Not one week later, Serena was back in the winner's circle again, repeating as Stanford champion. Then it was on to the Olympics, where she dropped an amazing 17 games in six matches, obliterating Sharapova to win the gold medal, 6-0, 6-1.
As it stands right now, Williams is a dominant force on tour and the player to beat, despite being ranked No. 4 (trailing Azarenka, Sharapova, and Radwanska, all of whom she has defeated in the last month). Serena is a staggering 44-3 on tour this season and has won five titles. She is a heavy favorite to win her fourth U.S. Open, and her first since 2008.
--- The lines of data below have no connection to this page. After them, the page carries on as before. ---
(* ===== verification/TcpRxBuffer.v ===== *)
(** * The TCP receive buffer (src/src/internet/model/tcp-rx-buffer.cc)

    Reassembly of the segments of a connection: overlapping data is trimmed, data in
    order is counted available, the list of SACK blocks is kept.  A [Packet] is the list
    of its bytes: [CreateFragment] cuts it, [AddAtEnd] concatenates.  A
    [std::map<SequenceNumber32, ...>] is its iteration sequence; a search finds the first
    key that is not less, and takes it when it is not greater either. *)

From S2P Require Import Prelude SequenceNumber.
Local Open Scope Z_scope.

Abbreviation lt32 := (seq_lt 32).
Abbreviation le32 := (seq_le 32).
Abbreviation gt32 := (seq_gt 32).
Abbreviation ge32 := (seq_ge 32).

Definition Packet : Type := list Z.
Definition pkt_size (p : Packet) : Z := Z.of_nat (length p).
Definition fragment (start len : Z) (p : Packet) : Packet :=
  take (Z.to_nat len) (drop (Z.to_nat start) p).

(** [std::map::find] and [operator[] =]. *)
Fixpoint map_find {A} (k : Z) (l : list (Z * A)) : option (Z * A) :=
  match l with
  | [] => None
  | e :: l => if lt32 e.1 k then map_find k l else if lt32 k e.1 then None else Some e
  end.

Fixpoint map_set {A} (k : Z) (v : A) (l : list (Z * A)) : list (Z * A) :=
  match l with
  | [] => [(k, v)]
  | e :: l => if lt32 e.1 k then e :: map_set k v l
              else if lt32 k e.1 then (k, v) :: e :: l else (e.1, v) :: l
  end.

(** [TcpOptionSack::SackBlock]. *)
Definition SackBlock : Type := Z * Z.

(** [tcp-rx-buffer.h:222-233] TcpRxBuffer *)
Record t := mk {
  m_sackList : list SackBlock;
  m_nextRxSeq : Z;
  m_finSeq : Z;
  m_gotFin : bool;
  m_size : Z;
  m_maxBuffer : Z;
  m_availBytes : Z;
  m_data : list (Z * Packet)
}.

(** [tcp-rx-buffer.cc:53-60] TcpRxBuffer::TcpRxBuffer *)
Definition new (n : Z) : t := mk [] n 0 false 0 32768 0 [].

(** [tcp-rx-buffer.cc] TcpRxBuffer::NextRxSequence *)
Definition NextRxSequence (b : t) : Z := m_nextRxSeq b.

(** [tcp-rx-buffer.cc] TcpRxBuffer::SetNextRxSequence *)
Definition SetNextRxSequence (s : Z) (b : t) : t :=
  mk (m_sackList b) s (m_finSeq b) (m_gotFin b) (m_size b) (m_maxBuffer b) (m_availBytes b) (m_data b).

(** [tcp-rx-buffer.cc] TcpRxBuffer::MaxBufferSize *)
Definition MaxBufferSize (b : t) : Z := m_maxBuffer b.

(** [tcp-rx-buffer.cc] TcpRxBuffer::SetMaxBufferSize *)
Definition SetMaxBufferSize (s : Z) (b : t) : t :=
  mk (m_sackList b) (m_nextRxSeq b) (m_finSeq b) (m_gotFin b) (m_size b) s (m_availBytes b) (m_data b).

(** [tcp-rx-buffer.cc] TcpRxBuffer::Size *)
Definition Size (b : t) : Z := m_size b.

(** [tcp-rx-buffer.cc] TcpRxBuffer::Available *)
Definition Available (b : t) : Z := m_availBytes b.

(** [tcp-rx-buffer.cc] TcpRxBuffer::IncNextRxSequence *)
Definition IncNextRxSequence (b : t) : res t :=
  ns_assert (m_size b =? 0) ≫= λ _, Ok (SetNextRxSequence (seq_incr 32 (m_nextRxSeq b)) b).

(** [tcp-rx-buffer.cc] TcpRxBuffer::MaxRxSequence *)
Definition MaxRxSequence (b : t) : Z :=
  if m_gotFin b then m_finSeq b
  else
    match m_data b with
    | (first, _) :: _ =>
        if gt32 (m_nextRxSeq b) first then seq_add 32 first (m_maxBuffer b)
        else seq_add 32 (m_nextRxSeq b) (m_maxBuffer b)
    | [] => seq_add 32 (m_nextRxSeq b) (m_maxBuffer b)
    end.

(** [tcp-rx-buffer.cc] TcpRxBuffer::SetFinSequence *)
Definition SetFinSequence (s : Z) (b : t) : t :=
  mk (m_sackList b) (if seq_eq (m_nextRxSeq b) s then seq_incr 32 (m_nextRxSeq b) else m_nextRxSeq b)
    s true (m_size b) (m_maxBuffer b) (m_availBytes b) (m_data b).

(** [tcp-rx-buffer.cc] TcpRxBuffer::Finished *)
Definition Finished (b : t) : bool := m_gotFin b && lt32 (m_finSeq b) (m_nextRxSeq b).

(** [tcp-rx-buffer.cc] TcpRxBuffer::GetSackListSize *)
Definition GetSackListSize (b : t) : Z := u32 (Z.of_nat (length (m_sackList b))).

(** [tcp-rx-buffer.cc] TcpRxBuffer::GetSackList *)
Definition GetSackList (b : t) : list SackBlock := m_sackList b.

(** [tcp-rx-buffer.cc:300-336] TcpRxBuffer::UpdateSackList

    The loop: [begin] is the first block, [seen] the examined blocks behind it in reverse,
    [rest] those still to be examined; a merge starts the examination anew. *)
Fixpoint UpdateSackList_loop (fuel : nat) (begin : SackBlock) (seen rest : list SackBlock) :
    res (list SackBlock) :=
  match fuel with
  | O => Err OutOfFuel
  | S fuel =>
      match rest with
      | [] => Ok (begin :: reverse seen)
      | current :: rest =>
          if seq_eq begin.1 current.2 then
            ns_assert (lt32 current.1 begin.2) ≫= λ _,
            UpdateSackList_loop fuel (current.1, begin.2) [] (reverse seen ++ rest)
          else if seq_eq begin.2 current.1 then
            ns_assert (lt32 begin.1 current.2) ≫= λ _,
            UpdateSackList_loop fuel (begin.1, current.2) [] (reverse seen ++ rest)
          else UpdateSackList_loop fuel begin (current :: seen) rest
      end
  end.

(** Enough iterations for a list of [n] blocks: every examination costs one, every merge
    shortens the list and starts anew. *)
Definition sack_fuel (n : nat) : nat := S ((n + 1) * (n + 1)).

(** [tcp-rx-buffer.cc:254-349] TcpRxBuffer::UpdateSackList *)
Definition UpdateSackList (head tail : Z) (nextRxSeq : Z) (sack : list SackBlock) : res (list SackBlock) :=
  ns_assert (gt32 head nextRxSeq) ≫= λ _,
  l ← UpdateSackList_loop (sack_fuel (length sack)) (head, tail) [] sack;
  Ok (if (4 <? length l)%nat then removelast l else l).

(** [tcp-rx-buffer.cc:351-371] TcpRxBuffer::ClearSackList *)
Fixpoint ClearSackList (seq : Z) (sack : list SackBlock) : res (list SackBlock) :=
  match sack with
  | [] => Ok []
  | block :: sack =>
      ns_assert (lt32 block.1 block.2) ≫= λ _,
      l ← ClearSackList seq sack;
      Ok (if le32 block.2 seq then l else block :: l)
  end.

(** [tcp-rx-buffer.cc:157-173] TcpRxBuffer::Add

    The bounds of the new data, trimmed by the window. *)
Definition Add_window (data : list (Z * Packet)) (maxBuffer nextRxSeq headSeq tailSeq : Z) : Z * Z :=
  let headSeq := if lt32 headSeq nextRxSeq then nextRxSeq else headSeq in
  match data with
  | [] => (headSeq, tailSeq)
  | (first, _) :: _ =>
      let maxSeq := seq_add 32 first maxBuffer in
      let tailSeq := if lt32 maxSeq tailSeq then maxSeq else tailSeq in
      (if lt32 tailSeq headSeq then tailSeq else headSeq, tailSeq)
  end.

(** [tcp-rx-buffer.cc:174-197] TcpRxBuffer::Add

    The loop that removes overlapped bytes: the map, the bounds of the new data and the
    size after it. *)
Fixpoint Add_trim (data : list (Z * Packet)) (headSeq tailSeq size : Z) :
    list (Z * Packet) * Z * Z * Z :=
  match data with
  | [] => ([], headSeq, tailSeq, size)
  | (first, p) :: rest =>
      if le32 first tailSeq then
        let lastByteSeq := seq_add 32 first (pkt_size p) in
        if gt32 lastByteSeq headSeq then
          if gt32 first headSeq && lt32 lastByteSeq tailSeq then
            Add_trim rest headSeq tailSeq (u32 (size - pkt_size p))
          else
            let headSeq' := if le32 first headSeq then lastByteSeq else headSeq in
            let tailSeq' := if ge32 lastByteSeq tailSeq then first else tailSeq in
            let '(l, h, tl, s) := Add_trim rest headSeq' tailSeq' size in
            ((first, p) :: l, h, tl, s)
        else
          let '(l, h, tl, s) := Add_trim rest headSeq tailSeq size in
          ((first, p) :: l, h, tl, s)
      else (data, headSeq, tailSeq, size)
  end.

(** [tcp-rx-buffer.cc:224-237] TcpRxBuffer::Add

    The loop that counts the data now in order. *)
Fixpoint Add_advance (data : list (Z * Packet)) (nextRxSeq avail : Z) (sack : list SackBlock) :
    res (Z * Z * list SackBlock) :=
  match data with
  | [] => Ok (nextRxSeq, avail, sack)
  | (first, p) :: rest =>
      if lt32 first nextRxSeq then Add_advance rest nextRxSeq avail sack
      else if gt32 first nextRxSeq then Ok (nextRxSeq, avail, sack)
      else
        let nextRxSeq := seq_add 32 first (pkt_size p) in
        sack ← ClearSackList nextRxSeq sack;
        Add_advance rest nextRxSeq (u32 (avail + pkt_size p)) sack
  end.

(** [tcp-rx-buffer.cc:215-219] TcpRxBuffer::Add

    The SACK list after the segment is stored. *)
Definition Add_sack (head tail next : Z) (sack : list SackBlock) : res (list SackBlock) :=
  if gt32 head next then UpdateSackList head tail next sack else Ok sack.

(** [tcp-rx-buffer.cc:204-243] TcpRxBuffer::Add

    The trimmed packet is stored; [seqno] is [tcph.GetSequenceNumber()]. *)
Definition Add_store (p : Packet) (seqno headSeq tailSeq : Z) (b : t) : res (bool * t) :=
  start ← seq_sub 32 headSeq seqno;
  length ← seq_sub 32 tailSeq headSeq;
  let p := fragment (u32 start) (u32 length) p in
  ns_assert (u32 length =? pkt_size p) ≫= λ _,
  ns_assert (match map_find headSeq (m_data b) with None => true | Some _ => false end) ≫= λ _,
  let data := map_set headSeq p (m_data b) in
  sack ← Add_sack headSeq tailSeq (m_nextRxSeq b) (m_sackList b);
  let size := u32 (m_size b + pkt_size p) in
  '(next, avail, sack) ← Add_advance data (m_nextRxSeq b) (m_availBytes b) sack;
  let next := if m_gotFin b && seq_eq next (m_finSeq b) then seq_incr 32 next else next in
  Ok (true, mk sack next (m_finSeq b) (m_gotFin b) size (m_maxBuffer b) avail data).

(** [tcp-rx-buffer.cc:146-244] TcpRxBuffer::Add *)
Definition Add (p : Packet) (seqno : Z) (b : t) : res (bool * t) :=
  let pktSize := pkt_size p in
  let headSeq := seqno in
  let tailSeq := seq_add 32 headSeq pktSize in
  let '(headSeq, tailSeq) := Add_window (m_data b) (m_maxBuffer b) (m_nextRxSeq b) headSeq tailSeq in
  let '(data, headSeq, tailSeq, size) := Add_trim (m_data b) headSeq tailSeq (m_size b) in
  let b := mk (m_sackList b) (m_nextRxSeq b) (m_finSeq b) (m_gotFin b) size (m_maxBuffer b)
             (m_availBytes b) data in
  if ge32 headSeq tailSeq then Ok (false, b) else Add_store p seqno headSeq tailSeq b.

(** [tcp-rx-buffer.cc:394-418] TcpRxBuffer::Extract

    The loop: what is left of the map and the bytes taken out; the loop ends when
    [extractSize] is used up, and the iterator must be valid until then. *)
Fixpoint Extract_loop (data : list (Z * Packet)) (nextRxSeq extractSize size avail : Z) (out : Packet) :
    res (Packet * list (Z * Packet) * Z * Z) :=
  if extractSize =? 0 then Ok (out, data, size, avail)
  else
    match data with
    | [] => Err Undefined
    | (first, p) :: rest =>
        ns_assert (le32 first nextRxSeq) ≫= λ _,
        let pktSize := pkt_size p in
        if pktSize <=? extractSize then
          Extract_loop rest nextRxSeq (u32 (extractSize - pktSize)) (u32 (size - pktSize))
            (u32 (avail - pktSize)) (out ++ p)
        else
          let out := out ++ fragment 0 extractSize p in
          let data := map_set (seq_add 32 first extractSize)
                        (fragment extractSize (u32 (pktSize - extractSize)) p) data in
          Ok (out, filter (λ e, e.1 ≠ first) data, u32 (size - extractSize), u32 (avail - extractSize))
    end.

(** [tcp-rx-buffer.cc:379-427] TcpRxBuffer::Extract

    [None] is [nullptr]. *)
Definition Extract (maxSize : Z) (b : t) : res (option Packet * t) :=
  let extractSize := Z.min maxSize (m_availBytes b) in
  if extractSize =? 0 then Ok (None, b)
  else
    ns_assert (match m_data b with [] => false | _ => true end) ≫= λ _,
    '(out, data, size, avail) ←
      Extract_loop (m_data b) (m_nextRxSeq b) extractSize (m_size b) (m_availBytes b) [];
    let b := mk (m_sackList b) (m_nextRxSeq b) (m_finSeq b) (m_gotFin b) size (m_maxBuffer b) avail data in
    Ok (if pkt_size out =? 0 then None else Some out, b).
It's been a topsy-turvy year on the WTA, with three different players holding the No. 1 ranking, and "dominant player" status changing hands multiple times. Right now, Williams is far and away the player to beat on tour, but at her age (30), she's susceptible to having a bad tournament. Just take a look back at her loss to Razzano, which nobody saw coming.
However, at her best, nobody on tour can approach Serena, as shown at the latest Olympics. Williams tore through the field there, defeating five players who were once or currently ranked in the top two in the world. If she maintains that form, she's impossible to beat.
Less than three months remain in the WTA season, which, for the top players, ends in late October at the year-end championships in Istanbul, Turkey. Will additional storylines be written? Or will Serena ride her current, dominant form into 2013?